Transient global cerebral ischemia differentially affects cortex, striatum and hippocampus in Bilateral Common Carotid Arterial occlusion (BCCAo) mouse model

Despite the advancements in medical sciences in last few decades, we are yet to develop promising therapeutics for stroke, which is one of the current global non-communicative disease concerns. The occurrence of stroke is likely to increase further due to the transition in our lifestyles. Inadequate knowledge of the sequential region-specific pathological events induced by cerebral ischemia is one of the underlying reasons. Hence to address this, we have used Bilateral Common Carotid Arterial occlusion (BCCAo) model that mimics human cardiac arrest condition.
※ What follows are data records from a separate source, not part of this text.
(* ===== verification/_CoqProject ===== *)
-Q . S2P
Prelude.v
CMem.v
CString.v
Strto.v
Vsprintf.v
Crc.v
Lmb.v
CircBuf.v
AddrMap.v
Rtc.v
Env.v
Mac.v
CmdLine.v
Readline.v
Flash.v
Load.v
MemCmd.v
Elf.v
Bytes.v
Stream.v
Sha.v
Net.v
Tftp.v
Nfs.v
Bootp.v
Image.v
Bootm.v
Srom.v
Pci.v
Dcsrom.v
Board.v
Frames.v
Identity.v
Start.v
Kermit.v
Ymodem.v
After ischemic insult, motor coordination and cognitive functions were analysed through series of behavioral tasks. Animals were sacrificed and brain regions viz. cortex, striatum and hippocampus, were isolated further for histopathology and molecular investigations. All the molecular studies were performed at 1d and 7d post-ischemia and reperfusion by immunohistochemistry, RT-qPCR and western blot analysis, for hypoxic, inflammatory and apoptotic markers. Our study indicates that unlike cortex and striatum, hippocampus was found to be consistently late ischemic susceptible at a behavioral and molecular level which might be regulated by c-Jun N-terminal kinases (JNK) and AKT signaling mechanism with associative changes in NMDA receptors. This study shows a region-specific temporal molecular response to global ischemia in the brain, which is important to get better insight into the pathophysiology since each region consists of different subsets of neurons that are having different susceptibility and tolerance pattern/level. This insight into a temporally different ischemic response and the underlying molecular basis might help in strategizing the effective therapeutics against stroke.